Nitrogen prices follow grain prices. When grain prices go up, fertilizer companies extract that extra profit from farmers. Farmers need power in the marketplace, not just better prices. The same is true for subsidies (paid for by taxpayers). Subsidies go directly into corporate hands,barely passing through farmers pockets. “Family farms are not just dying,” she said, “they are being systematically killed.” Then she said that buying local food was a great individual response, but to change our system we needed to develop a collective political response. “If all we do is buy local we are not going to stop corporate agriculture,” she said, “A few producers around urban centers may be able to make a living. The rest of us will go out of business… ethanol plants and feedlots will take our place.” She called for a collective response for food sovereignty, and pointed to the cooperative model as a way of getting a fair price. “When you can’t necessarily buy locally, buy cooperative… Food Sovereignty is not just about buying and acting local.
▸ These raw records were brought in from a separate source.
(** A quotient that is a double, [n / 2^j] with [n] below 2^53, is not
    changed by the rounding. *)
Lemma fl_pos_dyadic (a b n j : Z) :
  0 < a → 0 < b → a < 2 ^ 52 * b → b ≤ 2 ^ 1020 * a →
  0 ≤ j → n < 2 ^ 53 → a * 2 ^ j = n * b →
  ∃ m U, fl_pos a b = Some (Float m U) ∧ 0 < U ∧ m * b = a * U.
Proof.
  intros Ha Hb Hhi Hlo Hj Hn Hdy.
  pose proof (fl_shift_normal a b Ha Hb Hlo) as Hs. cbv zeta in Hs.
  unfold fl_pos. set (t := fl_shift a b) in *.
  assert (HJ : 0 < 2 ^ j) by (apply Z.pow_pos_nonneg; lia).
  assert (H53 : 2 ^ 53 = 9007199254740992) by reflexivity.
  assert (H52 : 2 ^ 52 = 4503599627370496) by reflexivity.
  rewrite H53, H52 in *.
  assert (Ht : j ≤ t).
  { destruct (Z_le_gt_dec j t) as [|Hlt]; [done|exfalso].
    pose proof (upscale_pos t) as HU. pose proof (downscale_pos t) as HD.
    assert (Hsc : upscale t * 2 ≤ 2 ^ j * downscale t).
    { destruct (Z_le_gt_dec 0 t) as [Ht0|Ht0].
      - destruct (upscale_nonneg t Ht0) as [-> ->].
        replace j with (t + (j - t)) by lia. rewrite Z.pow_add_r by lia.
        assert (2 ^ 1 ≤ 2 ^ (j - t)) by (apply Z.pow_le_mono_r; lia).
        change (2 ^ 1) with 2 in *.
        assert (0 < 2 ^ t) by (apply Z.pow_pos_nonneg; lia). nia.
      - destruct (downscale_neg t ltac:(lia)) as [-> ->].
        assert (2 ^ 1 ≤ 2 ^ (- t)) by (apply Z.pow_le_mono_r; lia).
        change (2 ^ 1) with 2 in *. nia. }
    assert (a * (upscale t * 2) ≤ a * (2 ^ j * downscale t))
      by (apply Z.mul_le_mono_nonneg_l; lia).
    assert (a * (2 ^ j * downscale t) = n * (b * downscale t)).
    { rewrite Z.mul_assoc, Hdy. ring. }
    assert (0 < b * downscale t) by nia. nia. }
  destruct (upscale_nonneg t ltac:(lia)) as [Hu Hd]. rewrite Hd in *.
  rewrite !Z.mul_1_r in *.
  assert (HG : 0 < 2 ^ (t - j)) by (apply Z.pow_pos_nonneg; lia).
  assert (HU : upscale t = 2 ^ j * 2 ^ (t - j)).
  { rewrite Hu, <- Z.pow_add_r by lia. f_equal. lia. }
  assert (HaU : a * upscale t = n * 2 ^ (t - j) * b).
  { rewrite HU, Z.mul_assoc, Hdy. ring. }
  rewrite HaU, rnd_half_even_exact by done.
  assert (Hm : n * 2 ^ (t - j) < 9007199254740992) by nia.
  pose proof (upscale_pos t) as HUp.
  destruct (Z.leb_spec (2 ^ emax * upscale t) (n * 2 ^ (t - j))) as [Hov|_].
  { exfalso. unfold emax in Hov.
    assert (2 ^ 53 < 2 ^ 1024) by (apply Z.pow_lt_mono_r; lia). nia. }
  eexists _, _. split; [done|]. split; [done|]. lia.
Qed.

(** [int((M / l) * s)] when [l] is [M] times a power of two: both
    operations are exact and the result is the integer quotient. *)
Lemma scaled_minor_power_of_two (M l s k : Z) :
  0 < M → 0 < k → l = M * 2 ^ k → 0 < s → s ≤ l → l ≤ INT_MAX →
  scaled_minor M l s = Ok (s / 2 ^ k).
Proof.
  intros HM Hk Hl Hs Hsl Hmax. unfold INT_MAX in Hmax.
  assert (HK : 2 ^ 1 ≤ 2 ^ k) by (apply Z.pow_le_mono_r; lia).
  change (2 ^ 1) with 2 in HK. set (K := 2 ^ k) in *.
  assert (H31 : 2 ^ 31 = 2147483648) by reflexivity. rewrite H31 in Hmax.
  assert (H52 : 2 ^ 52 = 4503599627370496) by reflexivity.
  assert (H53 : 2 ^ 53 = 9007199254740992) by reflexivity.
  assert (H1020 : 2 ^ 31 ≤ 2 ^ 1020) by (apply Z.pow_le_mono_r; lia).
  rewrite H31 in H1020.
  unfold scaled_minor, true_div, round_nearest.
  destruct (Z.eqb_spec l 0) as [|_]; [lia|].
  rewrite Z.sgn_pos, Z.mul_1_r, Z.abs_eq by lia.
  replace (M ?= 0) with Gt by (symmetry; apply Z.compare_gt_iff; lia).
  assert (Hlp : 0 < l) by nia.
  destruct (fl_pos_dyadic M l 1 k) as (m1 & U1 & -> & HU1 & E1);
    [lia | lia | nia | nia | lia | lia | fold K; lia |].
  cbn [overflow_check mbind result_bind]. unfold float_mul_int.
  destruct (float_of_int_exact s) as (U2 & -> & HU2); [lia|].
  cbn [mbind result_bind]. unfold float_mul, round_nearest. cbn [fnum fden].
  assert (Hm1 : m1 * K = U1) by nia.
  assert (Hm1p : 0 < m1) by nia.
  assert (Ha : 0 < m1 * (s * U2)) by nia.
  replace (m1 * (s * U2) ?= 0) with Gt by (symmetry; apply Z.compare_gt_iff; lia).
  destruct (fl_pos_dyadic (m1 * (s * U2)) (U1 * U2) s k)
    as (m3 & U3 & -> & HU3 & E3).
  - done.
  - nia.
  - rewrite H52, <- Hm1.
    replace (4503599627370496 * (m1 * K * U2))
      with (m1 * U2 * (4503599627370496 * K)) by ring.
    replace (m1 * (s * U2)) with (m1 * U2 * s) by ring.
    apply Z.mul_lt_mono_pos_l; nia.
  - rewrite <- Hm1.
    transitivity (2147483648 * (m1 * (s * U2))); [|nia].
    replace (m1 * K * U2) with (m1 * U2 * K) by ring.
    replace (2147483648 * (m1 * (s * U2))) with (m1 * U2 * (2147483648 * s)) by ring.
    apply Z.mul_le_mono_nonneg_l; nia.
  - lia.
  - lia.
  - fold K. rewrite <- Hm1. ring.
  - cbn [overflow_check mbind result_bind]. f_equal.
    unfold int_of_float. cbn [fnum fden].
    assert (E : m3 * K = s * U3).
    { rewrite <- Hm1 in E3.
      apply (Z.mul_cancel_r _ _ (m1 * U2)); [nia|]. 
      transitivity (m3 * (m1 * K * U2)); [ring|]. rewrite E3. ring. }
    assert (0 ≤ m3) by nia.
    rewrite Z.quot_div_nonneg by lia.
    pose proof (Z.div_mod s K ltac:(lia)) as Hdm.
    pose proof (Z.mod_pos_bound s K ltac:(lia)) as Hr.
    symmetry. apply (Z.div_unique_pos m3 U3 (s / K) (m3 - s / K * U3)); [|lia].
    split.
    + apply Z.le_0_sub. apply (Z.mul_le_mono_pos_r _ _ K); [lia|]. nia.
    + assert (m3 * K < (s / K + 1) * U3 * K); [nia|nia].
Qed.


(** X1.  For a host image whose larger side is the bound times a power
    of two (2048 or 4096 against 512, say), the script's floating-point
    computation is exact: the image is scaled to the stated size, the
    larger side to [M] and the smaller to [max(1, M * smaller / larger)]. *)
Theorem resize_image_power_of_two (img : Image) (w h M k : Z) :
  img_size img = (w, h) → 0 < w ≤ INT_MAX → 0 < h ≤ INT_MAX → 0 < M → 0 < k →
  Z.max w h = M * 2 ^ k → img_has_data img = true →
  resize_image img M
  = Ok (true, mkImage (img_name img) (stated_new_size w h M) true) ∧
  stated_new_size w h M
  = if h <=? w then (M, Z.max 1 (h / 2 ^ k)) else (Z.max 1 (w / 2 ^ k), M).
Proof.
  intros Hsz Hw Hh HM Hk Hmax Hd.
  assert (HK : 2 ^ 1 ≤ 2 ^ k) by (apply Z.pow_le_mono_r; lia).
  change (2 ^ 1) with 2 in HK.
  assert (Hq : ∀ s, 0 < s → Z.quot (M * s) (M * 2 ^ k) = s / 2 ^ k).
  { intros s Hs. rewrite Z.quot_div_nonneg by nia.
    apply Z.div_mul_cancel_l; lia. }
  rewrite (resize_image_acts img w h M) by (done || nia).
  unfold new_size, stated_new_size.
  destruct (Z.leb_spec h w) as [Hhw|Hwh].
  - rewrite Z.max_l in Hmax by lia.
    rewrite (scaled_minor_power_of_two M w h k) by lia.
    cbn [mbind result_bind]. unfold scale. rewrite Hd. cbn [mbind result_bind].
    rewrite Hmax, Hq by lia. done.
  - rewrite Z.max_r in Hmax by lia.
    rewrite (scaled_minor_power_of_two M h w k) by lia.
    cbn [mbind result_bind]. unfold scale. rewrite Hd. cbn [mbind result_bind].
    rewrite Hmax, Hq by lia. done.
Qed.


(** X3.  On a host image and a positive bound the only exception
    [resize_image] lets out is the host's, from [img.scale] on an image
    without pixel data that has a side above the bound: the division and
    the conversion to [int] never raise. *)
Theorem resize_image_raises_iff (img : Image) (M : Z) (e : exn) :
  (img_size img).1 ≤ INT_MAX → (img_size img).2 ≤ INT_MAX → 0 < M →
  resize_image img M = Raise e ↔
  e = RuntimeError ∧ img_has_data img = false ∧
  0 < (img_size img).1 ∧ 0 < (img_size img).2 ∧
  (M < (img_size img).1 ∨ M < (img_size img).2).
Proof.
  intros Hw Hh HM. destruct (img_size img) as [w h] eqn:Hsz. cbn [fst snd] in *.
  split.
  - intros Hr.
    assert (Hpos : 0 < w ∧ 0 < h ∧ (M < w ∨ M < h)).
    { unfold resize_image in Hr. rewrite Hsz in Hr.
      destruct (Z.leb_spec w 0); [done|]. destruct (Z.leb_spec h 0); [done|].
      cbn [orb] in Hr.
      destruct (Z.leb_spec w M), (Z.leb_spec h M); cbn [andb] in Hr;
        (done || lia). }
    destruct Hpos as (Hw0 & Hh0 & Hex).
    rewrite (resize_image_acts img w h M) in Hr by done.
    destruct (new_size_spec w h M) as (nw & nh & Hns & _); [lia..|].
    rewrite Hns in Hr. cbn [mbind result_bind] in Hr. unfold scale in Hr.
    destruct (img_has_data img); cbn [mbind result_bind] in Hr; [done|].
    injection Hr as <-. done.
  - intros (-> & Hd & Hw0 & Hh0 & Hex).
    rewrite (resize_image_acts img w h M) by done.
    destruct (new_size_spec w h M) as (nw & nh & -> & _); [lia..|].
    cbn [mbind result_bind]. unfold scale. rewrite Hd. done.
Qed.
We need to act local to create a national collective vision.”

1-Dena represents the Northern Plains Resource Council on the NFFC Board and Chairs NFFC's Trade Task Force. She has raised sheep, cattle, alfalfa, corn, and edible dry beans, among other crops, on their farm in Glendive, Montana since 1979.

2-Alberto represents the Union Nacional de Organizaciones Campesinas (UNORCA), and the Via Campesina for Mexico-North America.

3-Carlos runs the Border Agricultural Workers project in El Paso, Texas and is a representative of Via Campesina.